Aim of the task » The answer must be every line from the listing that holds the string "CComplete".

Provided data »
(** ** Programs using the journal

    One process at a time holds the lock.  A crash drops the instance; every
    interruption inside an operation is a failing disk operation before it. *)

Inductive call :=
| CCreate (identity : Identity) (limits : Limits)
| COpen (identity : Identity) (limits : Limits)
| CReserve (reservation : Reservation)
| CBind (owner : Owner) (id : text) (intent : Intent)
| CAdmit (expected : Compare) (art artifactSHA256 : text)
| CClaim (expected : Compare)
| CComplete (expected : Compare) (completion : Completion)
| CLookup (owner : Owner) (id : text)
| CReadArtifact (owner : Owner) (id : text)
| CFenced (target : text)
| CClose
| CCrash.

Inductive reply := RRecord (r : JournalRecord) | RText (t : text) | RBool (b : bool) | RDone | RErr (e : jerr).

Record system := { inst : option Journal; disk : world }.

Definition on_inst {A : Type} (wrap : A → reply) (m : M A) (s : system) : system * reply :=
  match inst s with
  | None => (s, RErr errUnavailable)
  | Some j =>
      match m {| jr := j; w := disk s |} with
      | (σ', Ok a) => ({| inst := Some (jr σ'); disk := w σ' |}, wrap a)
      | (σ', Err e) => ({| inst := Some (jr σ'); disk := w σ' |}, RErr e)
      end
  end.

Definition opening (m : M unit) (s : system) : system * reply :=
  match inst s with
  | Some _ => (s, RErr errUnavailable)
  | None =>
      match m {| jr := blank_journal {| Records := 0; ReservedBytes := 0 |}; w := disk s |} with
      | (σ', Ok _) => ({| inst := Some (jr σ'); disk := w σ' |}, RDone)
      | (σ', Err e) => ({| inst := None; disk := w σ' |}, RErr e)
      end
  end.

Definition perform (c : call) (s : system) : system * reply :=
  match c with
  | CCreate identity limits => opening (openJournal identity limits true) s
  | COpen identity limits => opening (openJournal identity limits false) s
  | CReserve reservation => on_inst RRecord (Reserve reservation) s
  | CBind owner id intent => on_inst RRecord (Bind owner id intent) s
  | CAdmit expected art sha => on_inst RRecord (Admit expected art sha) s
  | CClaim expected => on_inst RRecord (ClaimDispatch expected) s
  | CComplete expected completion => on_inst RRecord (Complete expected completion) s
  | CLookup owner id => on_inst RRecord (Lookup owner id) s
  | CReadArtifact owner id => on_inst RText (ReadArtifact owner id) s
  | CFenced target => on_inst RBool (Fenced target) s
  | CClose => ({| inst := None; disk := disk s |}, RDone)
  | CCrash => ({| inst := None; disk := disk s |}, RDone)
  end.

Fixpoint run (calls : list call) (s : system) : system * list (call * reply) :=
  match calls with
  | [] => (s, [])
  | c :: calls =>
      let '(s1, r) := perform c s in
      let '(s2, log) := run calls s1 in
      (s2, (c, r) :: log)
  end.

(** No directory, no instance. *)
Definition empty_system : system := {| inst := None; disk := {| rootExists := false; files := ∅; tick := 0 |} |}.

(** The log entry grants a dispatch right for operation [id]. *)
Definition grants (id : text) (entry : call * reply) : bool :=
  match entry with
  | (CClaim _, RRecord r) => eqt (OperationID r) id
  | _ => false
  end.

Abbreviation sfiles s := (files (disk s)).

Lemma on_inst_hoare {A : Type} (wrap : A → reply) (m : M A) (s : system) (Q : A → assertion) (E : assertion) :
  hoare (λ _ f, f = sfiles s) m Q E →
  match on_inst wrap m s with
  | (s', r) => s' = s ∧ r = RErr errUnavailable ∨
      ∃ j, inst s' = Some j ∧ ((∃ a, r = wrap a ∧ Q a j (sfiles s')) ∨ (∃ e, r = RErr e ∧ E j (sfiles s')))
  end.
Proof.
  intros Hm. unfold on_inst. destruct (inst s) as [j|]; [|by left].
  specialize (Hm {| jr := j; w := disk s |} eq_refl). destruct (m _) as [σ' [a|e]]; right; eexists; (split; [done|]); eauto.
Qed.

(** One call only adds slots; a grant needs a fresh claim. *)
Lemma perform_spec c (s s' : system) r : perform c s = (s', r) →
  evolve (sfiles s) (sfiles s') ∧
  ∀ id, grants id (c, r) = true → ¬ claimed (sfiles s) id ∧ claimed (sfiles s') id.
Proof.
  intros H. assert (∀ (A : Type) (wrap : A → reply) (m : M A), on_inst wrap m s = (s', r) →
    hoare (ev (sfiles s)) m (λ _, ev (sfiles s)) (ev (sfiles s)) → evolve (sfiles s) (sfiles s')) as Hop.
  { intros A wrap m Heq Hm. pose proof (on_inst_hoare wrap m s _ _ (h_pre _ _ _ _ _
      (λ j f Hf, eq_ind_r (λ g, evolve (sfiles s) g) (evolve_refl _) Hf) Hm)) as Hs. rewrite Heq in Hs.
    destruct Hs as [(-> & _)|(j & _ & [(a & _ & He)|(e & _ & He)])]; [apply evolve_refl|exact He..]. }
  assert (∀ m, opening m s = (s', r) → hoare (ev (sfiles s)) m (λ _, ev (sfiles s)) (ev (sfiles s)) →
    evolve (sfiles s) (sfiles s')) as Hopen.
  { intros m Heq Hm. unfold opening in Heq. destruct (inst s); [injection Heq as <- <-; apply evolve_refl|].
    specialize (Hm {| jr := blank_journal {| Records := 0; ReservedBytes := 0 |}; w := disk s |} (evolve_refl _)).
    destruct (m _) as [σ' [a|e]]; injection Heq as <- <-; exact Hm. }
  destruct c; cbn [perform] in H; (split; [|intros id'; cbn [grants]; try discriminate]).
  1: eapply Hopen, openJournal_ev; exact H.
  1: eapply Hopen, openJournal_ev; exact H.
  1: eapply Hop, Reserve_ev; exact H.
  1: eapply Hop, Bind_ev; exact H.
  1: eapply Hop, Admit_ev; exact H.
  3: eapply Hop, Complete_ev; exact H.
  3: eapply Hop, Lookup_ev; exact H.
  3: eapply Hop, ReadArtifact_ev; exact H.
  3: eapply Hop, Fenced_ev; exact H.
  3-4: injection H as <- <-; apply evolve_refl.
  all: pose proof (on_inst_hoare RRecord (ClaimDispatch expected) s _ _ (ClaimDispatch_ev (sfiles s) expected)) as Hs;
    rewrite H in Hs.
  - destruct Hs as [(-> & _)|(j & _ & [(a & _ & He & _)|(e & _ & He)])]; [apply evolve_refl|exact He..].
  - destruct Hs as [(-> & ->)|(j & _ & [(a & -> & He & Hid & Hn & Hc)|(e & -> & He)])]; try discriminate.
    intros Heq. apply bool_decide_eq_true_1 in Heq as <-. rewrite Hid. done.
Qed.

Lemma run_evolve calls (s s' : system) log : run calls s = (s', log) → evolve (sfiles s) (sfiles s').
Proof.
  revert s s' log. induction calls as [|c calls IH]; intros s s' log H; cbn [run] in H.
  { injection H as <- <-. apply evolve_refl. }
  destruct (perform c s) as [s1 r] eqn:Hp. destruct (run calls s1) as [s2 log2] eqn:Hr. injection H as <- <-.
  eapply evolve_trans; [by eapply perform_spec|by eapply IH].
Qed.

Lemma run_grants calls (s s' : system) log id : run calls s = (s', log) →
  (length (filter (λ e, grants id e = true) log) ≤ 1)%nat ∧
  (claimed (sfiles s) id → length (filter (λ e, grants id e = true) log) = 0%nat).
Proof.
  revert s s' log. induction calls as [|c calls IH]; intros s s' log H; cbn [run] in H.
  { injection H as <- <-. simpl. split; [lia|done]. }
  destruct (perform c s) as [s1 r] eqn:Hp. destruct (run calls s1) as [s2 log2] eqn:Hr. injection H as <- <-.
  destruct (perform_spec _ _ _ _ Hp) as [He Hg]. destruct (IH _ _ _ Hr) as [H1 H0]. rewrite filter_cons.
  destruct (decide (grants id (c, r) = true)) as [Hgr|Hgr]; [|split; [exact H1|]].
  - destruct (Hg id Hgr) as [Hn Hc]. cbn [length]. rewrite (H0 Hc). split; [lia|]. intros Hcl. by destruct Hn.
  - intros Hc. apply H0. by eapply claimed_evolve.
Qed.

(** *** The instance of a running program *)

Definition inst_ok (s : system) : Prop := ∀ j, inst s = Some j → ok j (sfiles s).

Lemma on_inst_ok {A : Type} (wrap : A → reply) (m : M A) (s s' : system) r :
  hoare ok m (λ _, ok) ok → on_inst wrap m s = (s', r) → inst_ok s → inst_ok s'.
Proof.
  intros Hm Heq Hs. unfold on_inst in Heq. destruct (inst s) as [j|] eqn:Hj; [|by injection Heq as <- <-].
  specialize (Hm {| jr := j; w := disk s |} (Hs j Hj)).
  destruct (m _) as [σ' [a|e]]; injection Heq as <- <-; intros j' [= <-]; exact Hm.
Qed.

(** Opening yields a settled instance or none. *)
Lemma opening_settled identity limits create (s s' : system) r :
  opening (openJournal identity limits create) s = (s', r) → inst s = None → ∀ j, inst s' = Some j → settled j (sfiles s').
Proof.
  intros Heq Hn j Hj. unfold opening in Heq. rewrite Hn in Heq.
  pose proof (openJournal_ok identity limits create {| jr := blank_journal {| Records := 0; ReservedBytes := 0 |}; w := disk s |} I) as Hm.
  destruct (openJournal _ _ _ _) as [σ' [a|e]]; injection Heq as <- <-; [|done]. injection Hj as <-. exact Hm.
Qed.

Lemma opening_ok identity limits create (s s' : system) r :
  opening (openJournal identity limits create) s = (s', r) → inst_ok s → inst_ok s'.
Proof.
  intros Heq Hs. destruct (inst s) as [j0|] eqn:Hn.
  - unfold opening in Heq. rewrite Hn in Heq. by injection Heq as <- <-.
  - intros j Hj _. by apply (opening_settled _ _ _ _ _ _ Heq Hn j Hj).
Qed.

Lemma perform_ok c (s s' : system) r : perform c s = (s', r) → inst_ok s → inst_ok s'.
Proof.
  destruct c; cbn [perform]; intros H.
  1-2: by eapply opening_ok.
  1: by eapply on_inst_ok; [apply Reserve_ok|exact H].
  1: by eapply on_inst_ok; [apply Bind_ok|exact H].
  1: by eapply on_inst_ok; [apply Admit_ok|exact H].
  1: by eapply on_inst_ok; [apply ClaimDispatch_ok|exact H].
  1: by eapply on_inst_ok; [apply Complete_ok|exact H].
  1: by eapply on_inst_ok; [apply Lookup_ok|exact H].
  1: by eapply on_inst_ok; [apply ReadArtifact_ok|exact H].
  1: by eapply on_inst_ok; [apply Fenced_ok|exact H].
  all: by injection H as <- <-.
Qed.

Lemma run_ok calls (s s' : system) log : run calls s = (s', log) → inst_ok s → inst_ok s'.
Proof.
  revert s s' log. induction calls as [|c calls IH]; intros s s' log H Hs; cbn [run] in H; [by injection H as <- <-|].
  destruct (perform c s) as [s1 r] eqn:Hp. destruct (run calls s1) as [s2 log2] eqn:Hr. injection H as <- <-.
  eapply IH; [exact Hr|]. by eapply perform_ok.
Qed.

Lemma run_claimed calls (s s' : system) log id e : run calls s = (s', log) →
  e ∈ log → grants id e = true → claimed (sfiles s') id.
Proof.
  revert s s' log. induction calls as [|c calls IH]; intros s s' log H Hin Hg; cbn [run] in H.
  { injection H as <- <-. by apply not_elem_of_nil in Hin. }
  destruct (perform c s) as [s1 r] eqn:Hp. destruct (run calls s1) as [s2 log2] eqn:Hr. injection H as <- <-.
  apply elem_of_cons in Hin as [->|Hin]; [|by eapply IH].
  eapply claimed_evolve; [by eapply run_evolve|]. by eapply perform_spec.
Qed.

(** An instance that failed or was closed. *)
Definition unusable (s : system) : Prop := ∃ j, inst s = Some j ∧ (failed j || closed j) = true.

Lemma usable_refused σ : failed (jr σ) || closed (jr σ) = true → usable σ = (σ, Err errUnavailable).
Proof.
  intros H. unfold usable, get_j, guard_m, throw, mbind, M_bind. rewrite orb_comm, H. reflexivity.
Qed.

Lemma on_inst_refused {A : Type} (wrap : A → reply) (m : M A) (s : system) :
  (∀ σ, failed (jr σ) || closed (jr σ) = true → m σ = (σ, Err errUnavailable)) →
  unusable s → on_inst wrap m s = (s, RErr errUnavailable).
Proof.
  intros Hm (j & Hj & Hf). unfold on_inst. rewrite Hj, Hm by done. cbn. rewrite <- Hj. by destruct s.
Qed.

Solved exercise »
| CComplete (expected : Compare) (completion : Completion)
  | CComplete expected completion => on_inst RRecord (Complete expected completion) s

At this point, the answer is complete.